Definition gate_reconciliation_health (v : ComplianceView) :=
  match cv_reconciliation v with
  | None => gate "reconciliation_health" false "MEDIUM" "Reconciliation engine is not configured." []
  | Some None => gate "reconciliation_health" false "MEDIUM" "No reconciliation has been run." []
  | Some (Some r) =>
      match rr_status r with
      | HEALTHY => gate "reconciliation_health" true "INFO" "Latest reconciliation is healthy."
                     [rr_report_id r]
      | st =>
          if existsb is_severe (rr_mismatches r)
             || (match st with RECON_FAILED => true | _ => false end)
          then gate "reconciliation_health" false "HIGH"
                 "Reconciliation detected severe mismatches." [rr_report_id r]
          else gate "reconciliation_health" false "MEDIUM"
                 "Reconciliation has minor mismatches." [rr_report_id r]
      end
  end.

Definition gate_tax_adapter_evidence (v : ComplianceView) :=
  if cv_tax_engine v
  then gate "tax_adapter_evidence" true "INFO" "Tax adapter engine is present." []
  else gate "tax_adapter_evidence" false "MEDIUM" "Tax adapter engine is not configured." [].

Definition gate_fraud_control_evidence (v : ComplianceView) :=
  if cv_fraud_engine v
  then gate "fraud_control_evidence" true "INFO" "Fraud control engine is present." []
  else gate "fraud_control_evidence" false "HIGH" "Fraud control engine is missing." [].

Definition gate_sla_monitoring_evidence (v : ComplianceView) :=
  if cv_sla_engine v
  then gate "sla_monitoring_evidence" true "INFO" "SLA monitoring engine is present." []
  else gate "sla_monitoring_evidence" false "MEDIUM" "SLA monitoring engine is not configured." [].

(** [str(n)] of a length. *)
Fixpoint digits (fuel n : nat) : string :=
  let d := String (Ascii.ascii_of_nat (48 + n mod 10)) EmptyString in
  match fuel with
  | O => d
  | S fuel' => if Nat.ltb n 10 then d else digits fuel' (n / 10) +:+ d
  end.
Definition str_of_nat (n : nat) : string := digits n n.

Definition gate_audit_trail_integrity (v : ComplianceView) :=
  match cv_ledger v with
  | None => gate "audit_trail_integrity" false "MEDIUM"
              "Ledger is not configured; no audit trail available." []
  | Some l =>
      match fl_audit_events l with
      | [] => gate "audit_trail_integrity" false "MEDIUM" "Financial audit trail is empty." []
      | es => gate "audit_trail_integrity" true "INFO" "Financial audit trail is present."
                [str_of_nat (length es)]
      end
  end.

Definition gate_governance_policy_evidence (v : ComplianceView) :=
  if cv_governance v
  then gate "governance_policy_evidence" true "INFO" "Governance controls are configured." []
  else gate "governance_policy_evidence" false "HIGH" "Governance controls are not configured." [].

Section Compliance.
Context `{Env}.
Variable policy : MarketplaceFinancialPolicy.

Definition gate_production_learning_certification (v : ComplianceView) :
    M World FinancialComplianceGate :=
  let name := "production_learning_certification" in
  match cv_learning v with
  | None => mret (gate name false "MEDIUM"
      "Phase 26.8 production learning certification engine is not wired." [])
  | Some None => mret (gate name false "MEDIUM"
      "No Phase 26.8 production learning certification report found." [])
  | Some (Some r) =>
      if lr_revoked_at r then
        mret (gate name false "HIGH" "Phase 26.8 certification has been revoked." [])
      else
        expired ← (match lr_expires_at r with
                   | None => mret false
                   | Some t => now ← utcnow; mret (Z.ltb t now)
                   end);
        mret (if expired : bool
              then gate name false "HIGH" "Phase 26.8 certification has expired." []
              else if mem (lr_status r) ["CERTIFIED"; "CONDITIONALLY_CERTIFIED"]
              then gate name true "INFO"
                     "Phase 26.8 production learning certification is valid." [lr_id r]
              else gate name false "HIGH"
                     "Phase 26.8 production learning certification is not valid." [])
  end.

Definition all_gates (v : ComplianceView) : M World (list FinancialComplianceGate) :=
  learning ← gate_production_learning_certification v;
  mret [ gate_payment_adapter_health v; gate_refund_governance_evidence v;
         gate_ledger_integrity v; gate_reconciliation_health v; gate_tax_adapter_evidence v;
         gate_fraud_control_evidence v; gate_sla_monitoring_evidence v;
         gate_audit_trail_integrity v; gate_governance_policy_evidence v; learning ].

Definition failing (severities : list string) (g : FinancialComplianceGate) : bool :=
  negb (gate_passed g) && mem (gate_severity g) severities.

(** [[g.reason for g in gs if g.reason]]. *)
Definition gate_reasons (gs : list FinancialComplianceGate) : list string :=
  List.filter truthy (map gate_reason gs).

(** The status and the reasons the gates give. *)
Definition certification_status (certified_by : string) (gates : list FinancialComplianceGate) :
    string * list string :=
  let failures := List.filter (failing ["HIGH"; "CRITICAL"]) gates in
  let warnings := List.filter (failing ["MEDIUM"; "INFO"]) gates in
  let '(status, reasons) :=
    match failures with
    | _ :: _ => ("NOT_CERTIFIED", gate_reasons failures)
    | [] =>
        match warnings with
        | _ :: _ => if allow_conditional_financial_certification policy
                    then ("CONDITIONALLY_CERTIFIED", gate_reasons warnings)
                    else ("CERTIFIED", [])
        | [] => ("CERTIFIED", [])
        end
    end in
  if require_human_financial_certification policy
     && negb (bool_decide (certified_by = "human")) && bool_decide (status = "CERTIFIED")
  then ("CONDITIONALLY_CERTIFIED",
        reasons ++ ["Human certification is required for financial certification."])
  else (status, reasons).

★ ★ ★ ★

→ What you have to do
Restate the material word for word.

→ Written reply
Definition gate_reconciliation_health (v : ComplianceView) :=
  match cv_reconciliation v with
  | None => gate "reconciliation_health" false "MEDIUM" "Reconciliation engine is not configured." []
  | Some None => gate "reconciliation_health" false "MEDIUM" "No reconciliation has been run." []
  | Some (Some r) =>
      match rr_status r with
      | HEALTHY => gate "reconciliation_health" true "INFO" "Latest reconciliation is healthy."
                     [rr_report_id r]
      | st =>
          if existsb is_severe (rr_mismatches r)
             || (match st with RECON_FAILED => true | _ => false end)
          then gate "reconciliation_health" false "HIGH"
                 "Reconciliation detected severe mismatches." [rr_report_id r]
          else gate "reconciliation_health" false "MEDIUM"
                 "Reconciliation has minor mismatches." [rr_report_id r]
      end
  end.

Definition gate_tax_adapter_evidence (v : ComplianceView) :=
  if cv_tax_engine v
  then gate "tax_adapter_evidence" true "INFO" "Tax adapter engine is present." []
  else gate "tax_adapter_evidence" false "MEDIUM" "Tax adapter engine is not configured." [].

Definition gate_fraud_control_evidence (v : ComplianceView) :=
  if cv_fraud_engine v
  then gate "fraud_control_evidence" true "INFO" "Fraud control engine is present." []
  else gate "fraud_control_evidence" false "HIGH" "Fraud control engine is missing." [].

Definition gate_sla_monitoring_evidence (v : ComplianceView) :=
  if cv_sla_engine v
  then gate "sla_monitoring_evidence" true "INFO" "SLA monitoring engine is present." []
  else gate "sla_monitoring_evidence" false "MEDIUM" "SLA monitoring engine is not configured." [].

(** [str(n)] of a length. *)
Fixpoint digits (fuel n : nat) : string :=
  let d := String (Ascii.ascii_of_nat (48 + n mod 10)) EmptyString in
  match fuel with
  | O => d
  | S fuel' => if Nat.ltb n 10 then d else digits fuel' (n / 10) +:+ d
  end.
Definition str_of_nat (n : nat) : string := digits n n.

Definition gate_audit_trail_integrity (v : ComplianceView) :=
  match cv_ledger v with
  | None => gate "audit_trail_integrity" false "MEDIUM"
              "Ledger is not configured; no audit trail available." []
  | Some l =>
      match fl_audit_events l with
      | [] => gate "audit_trail_integrity" false "MEDIUM" "Financial audit trail is empty." []
      | es => gate "audit_trail_integrity" true "INFO" "Financial audit trail is present."
                [str_of_nat (length es)]
      end
  end.

Definition gate_governance_policy_evidence (v : ComplianceView) :=
  if cv_governance v
  then gate "governance_policy_evidence" true "INFO" "Governance controls are configured." []
  else gate "governance_policy_evidence" false "HIGH" "Governance controls are not configured." [].

Section Compliance.
Context `{Env}.
Variable policy : MarketplaceFinancialPolicy.

Definition gate_production_learning_certification (v : ComplianceView) :
    M World FinancialComplianceGate :=
  let name := "production_learning_certification" in
  match cv_learning v with
  | None => mret (gate name false "MEDIUM"
      "Phase 26.8 production learning certification engine is not wired." [])
  | Some None => mret (gate name false "MEDIUM"
      "No Phase 26.8 production learning certification report found." [])
  | Some (Some r) =>
      if lr_revoked_at r then
        mret (gate name false "HIGH" "Phase 26.8 certification has been revoked." [])
      else
        expired ← (match lr_expires_at r with
                   | None => mret false
                   | Some t => now ← utcnow; mret (Z.ltb t now)
                   end);
        mret (if expired : bool
              then gate name false "HIGH" "Phase 26.8 certification has expired." []
              else if mem (lr_status r) ["CERTIFIED"; "CONDITIONALLY_CERTIFIED"]
              then gate name true "INFO"
                     "Phase 26.8 production learning certification is valid." [lr_id r]
              else gate name false "HIGH"
                     "Phase 26.8 production learning certification is not valid." [])
  end.

Definition all_gates (v : ComplianceView) : M World (list FinancialComplianceGate) :=
  learning ← gate_production_learning_certification v;
  mret [ gate_payment_adapter_health v; gate_refund_governance_evidence v;
         gate_ledger_integrity v; gate_reconciliation_health v; gate_tax_adapter_evidence v;
         gate_fraud_control_evidence v; gate_sla_monitoring_evidence v;
         gate_audit_trail_integrity v; gate_governance_policy_evidence v; learning ].

Definition failing (severities : list string) (g : FinancialComplianceGate) : bool :=
  negb (gate_passed g) && mem (gate_severity g) severities.

(** [[g.reason for g in gs if g.reason]]. *)
Definition gate_reasons (gs : list FinancialComplianceGate) : list string :=
  List.filter truthy (map gate_reason gs).

(** The status and the reasons the gates give. *)
Definition certification_status (certified_by : string) (gates : list FinancialComplianceGate) :
    string * list string :=
  let failures := List.filter (failing ["HIGH"; "CRITICAL"]) gates in
  let warnings := List.filter (failing ["MEDIUM"; "INFO"]) gates in
  let '(status, reasons) :=
    match failures with
    | _ :: _ => ("NOT_CERTIFIED", gate_reasons failures)
    | [] =>
        match warnings with
        | _ :: _ => if allow_conditional_financial_certification policy
                    then ("CONDITIONALLY_CERTIFIED", gate_reasons warnings)
                    else ("CERTIFIED", [])
        | [] => ("CERTIFIED", [])
        end
    end in
  if require_human_financial_certification policy
     && negb (bool_decide (certified_by = "human")) && bool_decide (status = "CERTIFIED")
  then ("CONDITIONALLY_CERTIFIED",
        reasons ++ ["Human certification is required for financial certification."])
  else (status, reasons).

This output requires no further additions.